116 3rd St SE
Cedar Rapids, Iowa 52401
New law requires teens in back to buckle up
N/A
Jun. 21, 2010 7:00 am
After an accident that left him in a coma for 10 days, 18-year-old Isaiah Krull has a message for teenagers who would rather not wear seat belts in the back seat: buckle up.
Krull helped push for a law slated to take effect July 1 that will require everyone younger than 18 and riding in the back seat of a vehicle to use seat belts or restraints. The current law requires the use of seat belts or restraints in the back seat only for those younger than 11.
Two years ago, Krull, of rural Shell Rock, was riding in the back seat of a car with his friends when the vehicle hit a bus on a gravel road. Krull wasn't wearing a seat belt. He suffered a traumatic brain injury, and doctors didn't think he would come out of his coma.
“I'm like 100 percent certain that (it's) thanks to God that I'm still alive and that I can still walk,” Krull said. “The doctor said I'd be a vegetable my entire life.”

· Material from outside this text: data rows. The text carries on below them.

Ltac solve_setter :=
  lazymatch goal with
  | |- @Setter ?R ?T ?proj =>
      let e := constr:(_ : Eta R) in
      let e' := eval hnf in e in
      exact (fun (g : T → T) (s : R) =>
        ltac:(let t := eval hnf in (e' s) in
              lazymatch eval pattern (proj s) in t with
              | ?k _ => let u := eval cbv beta in (k (g (proj s))) in exact u
              end))
  end.
#[export] Hint Extern 1 (Setter _) => solve_setter : typeclass_instances.

Declare Scope record_scope.
Delimit Scope record_scope with record.
Notation "s '<|' f '::=' g '|>'" := (set f g s)
  (at level 1, f at next level, g at level 200, left associativity) : record_scope.
Notation "s '<|' f ':=' v '|>'" := (set f (λ _, v) s)
  (at level 1, f at next level, v at level 200, left associativity) : record_scope.
#[global] Open Scope record_scope.

(** * Machine integers

    A [w]-bit unsigned integer is a [Z] in [0, 2^w).  The release profile of
    the workspace has no overflow checks, so the operators [+], [-] and [*] of
    the source wrap; [saturating_*] and [checked_*] are the methods of the
    standard library. *)

Definition in_u (w x : Z) : Prop := 0 ≤ x < 2 ^ w.
#[export] Instance in_u_dec w x : Decision (in_u w x).
Proof. unfold in_u. apply _. Defined.

Definition umax (w : Z) : Z := 2 ^ w - 1.
Definition wadd (w a b : Z) : Z := (a + b) mod 2 ^ w.
Definition wsub (w a b : Z) : Z := (a - b) mod 2 ^ w.
Definition wmul (w a b : Z) : Z := (a * b) mod 2 ^ w.
Definition sat_add (w a b : Z) : Z := Z.min (a + b) (umax w).
Definition sat_sub (a b : Z) : Z := Z.max (a - b) 0.
Definition sat_mul (w a b : Z) : Z := Z.min (a * b) (umax w).
Definition checked_add (w a b : Z) : option Z :=
  if decide (a + b ≤ umax w) then Some (a + b) else None.
Definition checked_sub (a b : Z) : option Z :=
  if decide (b ≤ a) then Some (a - b) else None.

(** Balances are [u128]; eras, sessions and indices are [u32]. *)
Abbreviation u128 := (in_u 128).
Abbreviation u32 := (in_u 32).

Lemma wadd_small w a b : in_u w (a + b) → wadd w a b = a + b.
Proof. intros H. unfold wadd. apply Z.mod_small, H. Qed.

Lemma wsub_small w a b : in_u w a → 0 ≤ b ≤ a → wsub w a b = a - b.
Proof. unfold in_u, wsub. intros Ha Hb. apply Z.mod_small. lia. Qed.

Lemma wadd_range w a b : 0 ≤ w → in_u w (wadd w a b).
Proof. intros Hw. apply Z.mod_pos_bound. lia. Qed.

Lemma wsub_range w a b : 0 ≤ w → in_u w (wsub w a b).
Proof. intros Hw. apply Z.mod_pos_bound. lia. Qed.

Lemma checked_sub_Some a b c : checked_sub a b = Some c ↔ b ≤ a ∧ c = a - b.
Proof.
  unfold checked_sub. case_decide; split; [by intros [= <-] | by intros [_ ->] | done | by intros [? _]].
Qed.

Lemma checked_add_Some w a b c :
  checked_add w a b = Some c ↔ a + b ≤ umax w ∧ c = a + b.
Proof.
  unfold checked_add. case_decide; split; [by intros [= <-] | by intros [_ ->] | done | by intros [? _]].
Qed.

Lemma sat_sub_le a b : 0 ≤ b → 0 ≤ a → 0 ≤ sat_sub a b ≤ a.
Proof. unfold sat_sub. lia. Qed.

Lemma sat_sub_exact a b : b ≤ a → sat_sub a b = a - b.
Proof. unfold sat_sub. lia. Qed.

Lemma sat_add_exact w a b : a + b < 2 ^ w → sat_add w a b = a + b.
Proof. unfold sat_add, umax. lia. Qed.

(** Integer goals, with the bounds of the machine types unfolded. *)
Ltac ulia := unfold sat_sub, sat_add, sat_mul, in_u, umax in *; lia.

Create HintDb uint.
Create Rewrite HintDb uint.
#[export] Hint Resolve wadd_range wsub_range sat_sub_le : uint.
#[export] Hint Rewrite wadd_small wsub_small sat_sub_exact sat_add_exact
  using ulia : uint.

(** Equations between tuples of integers. *)
Ltac tuple_lia :=
  first [ reflexivity | lia
        | lazymatch goal with
          | |- (_, _) = (_, _) => apply f_equal2; tuple_lia
          | |- Some _ = Some _ => apply f_equal; tuple_lia
          end ].

(** * Results and stateful computations

    A call runs on the storage and may fail.  The writes a call makes before
    an error stay in the storage of the error result: rolling them back is the
    job of [transactional], which is the attribute of the same name. *)

Inductive result (E A : Type) : Type :=
  | Ok (a : A)
  | Err (e : E).
Arguments Ok {E A} a.
Arguments Err {E A} e.

Definition is_ok {E A} (r : result E A) : bool :=
  match r with Ok _ => true | Err _ => false end.

Definition M (S E A : Type) : Type := S → result E A * S.

#[export] Instance M_ret S E : MRet (M S E) := λ A a s, (Ok a, s).
#[export] Instance M_bind S E : MBind (M S E) := λ A B f m s,
  match m s with
  | (Ok a, s') => f a s'
  | (Err e, s') => (Err e, s')
  end.

Section Operations.
Context {S E : Type}.

Definition gets {A} (f : S → A) : M S E A := λ s, (Ok (f s), s).
Definition modify (f : S → S) : M S E unit := λ s, (Ok tt, f s).
Definition throw {A} (e : E) : M S E A := λ s, (Err e, s).
Definition ensure (P : Prop) `{Decision P} (e : E) : M S E unit :=
  if decide P then mret tt else throw e.
Definition ok_or {A} (o : option A) (e : E) : M S E A :=
  match o with Some a => mret a | None => throw e end.
Definition of_result {A} (r : result E A) : M S E A :=
  match r with Ok a => mret a | Err e => throw e end.
Definition when (P : Prop) `{Decision P} (m : M S E unit) : M S E unit :=
  if decide P then m else mret tt.
Definition run {A} (m : M S E A) (s : S) : S := snd (m s).

(** [frame_support::transactional] and [with_transaction_result] *)
Definition transactional {A} (m : M S E A) : M S E A := λ s,
  match m s with
  | (Ok a, s') => (Ok a, s')
  | (Err e, _) => (Err e, s)
  end.

(** A [for] loop over a vector. *)
Fixpoint for_each {A} (l : list A) (f : A → M S E unit) : M S E unit :=
  match l with
  | [] => mret tt
  | a :: l' => f a ≫= λ _, for_each l' f
  end.
End Operations.
Arguments ensure {S E} P {_} e.
Arguments when {S E} P {_} m.

Section MonadLemmas.
Context {S E : Type}.
Implicit Types (s : S) (e : E).

Lemma bind_Ok {A B} (m : M S E A) (f : A → M S E B) b s s'' :
  (m ≫= f) s = (Ok b, s'') ↔
  ∃ a s', m s = (Ok a, s') ∧ f a s' = (Ok b, s'').
Proof.
  unfold mbind, M_bind. destruct (m s) as [[a|e] s'].
  - split; [eauto | intros (?&?&[= <- <-]&?); done].
  - split; [done | intros (?&?&?&?); done].
Qed.

Lemma bind_step {A B} (m : M S E A) (f : A → M S E B) a s s' :
  m s = (Ok a, s') → (m ≫= f) s = f a s'.
Proof. unfold mbind, M_bind. by intros ->. Qed.

Lemma bind_err {A B} (m : M S E A) (f : A → M S E B) e s s' :
  m s = (Err e, s') → (m ≫= f) s = (Err e, s').
Proof. unfold mbind, M_bind. by intros ->. Qed.

Lemma run_result {A} (m : M S E A) r s : fst (m s) = r → m s = (r, run m s).
Proof. intros <-. unfold run. by destruct (m s). Qed.

Lemma ensure_Ok P `{Decision P} e s s' (u : unit) :
  ensure P e s = (Ok u, s') ↔ P ∧ s' = s.
Proof.
  unfold ensure. destruct u. case_decide; split.
  - by intros [= ->].
  - by intros [_ ->].
  - done.
  - by intros [? _].
Qed.

Lemma ensure_true P `{Decision P} e s : P → ensure P e s = (Ok tt, s).
Proof. intros. unfold ensure. by rewrite decide_True. Qed.

Lemma ensure_false P `{Decision P} e s : ¬ P → ensure P e s = (Err e, s).
Proof. intros. unfold ensure. by rewrite decide_False. Qed.

Lemma ok_or_Ok {A} (o : option A) e s a s' :
  ok_or o e s = (Ok a, s') ↔ o = Some a ∧ s' = s.
Proof.
  destruct o as [a'|]; cbn; split.
  - by intros [= -> ->].
  - by intros [[= ->] ->].
  - done.
  - by intros [? _].
Qed.

Lemma gets_Ok {A} (f : S → A) a s s' :
  gets (E:=E) f s = (Ok a, s') ↔ a = f s ∧ s' = s.
Proof. unfold gets. split; [by intros [= -> ->] | by intros [-> ->]]. Qed.

Lemma modify_Ok (f : S → S) (u : unit) s s' :
  modify (E:=E) f s = (Ok u, s') ↔ s' = f s.
Proof. unfold modify. destruct u. split; [by intros [= ->] | by intros ->]. Qed.

Lemma transactional_Ok {A} (m : M S E A) a s s' :
  transactional m s = (Ok a, s') ↔ m s = (Ok a, s').
Proof. unfold transactional. by destruct (m s) as [[?|?] ?]. Qed.

(** A transactional call that fails leaves the storage as it found it. *)
Lemma transactional_Err {A} (m : M S E A) e s s' :
  transactional m s = (Err e, s') → s' = s.
Proof. unfold transactional. destruct (m s) as [[?|?] ?]; [done | by intros [= _ ->]]. Qed.
End MonadLemmas.

(** ** Invariants of computations

    [keeps I m Q]: whether [m] succeeds or fails, it takes storage that
    satisfies [I] to storage that satisfies [I], and a value it returns
    satisfies [Q]. *)
Section Keeps.
Context {S E : Type} (I : S → Prop).

Definition keeps {A} (m : M S E A) (Q : A → Prop) : Prop :=
  ∀ s, I s → I (run m s) ∧ ∀ a s', m s = (Ok a, s') → Q a.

Krull said the accident has affected his short-term memory, and he has blind spots in his vision. The injury was on the left side of his brain, and now his right arm and leg are not as strong.
The blind spots affected his plans to be a commercial airline pilot. He's now attending Hawkeye Community College in Waterloo to become a physical therapist assistant.
Krull helped lobby for the law, but said he's not finished yet because it doesn't extend to adults.
Advocates believe the requirement for teens will mean fewer fatalities and injuries for youths involved in traffic accidents.
Kathy Leggett is director of the Center for Advocacy and Outreach at Blank Children's Hospital in Des Moines. She said studies show that lap and shoulder belts used in the back seat of a car are 44 percent effective in reducing fatalities, a figure that goes up to 73 percent when used in a sport-utility vehicle or van.
Leggett's recommendations to parents are that, from the beginning, they use child safety seats, booster seats and seat belts to make it part of the culture of the family.
“When everybody gets in the car, everybody buckles up appropriately,” Leggett said.
Parents can serve as a role model for their children, so they learn it is a lifelong habit, she said.
“It's a very simple thing that can really make a difference in life or death or in permanent disability,” Leggett said.
Under the new law, adults are still free not to use a seat belt in the back seat.
“We would love to have everybody in a car buckled up, but the Legislature so far has just gone up to the age of 18 in the back seat,” said Mark Nagel, retired police officer who is now the occupant protection coordinator with the Governor's Traffic Safety Bureau.
Passengers in the front seat have to be buckled up.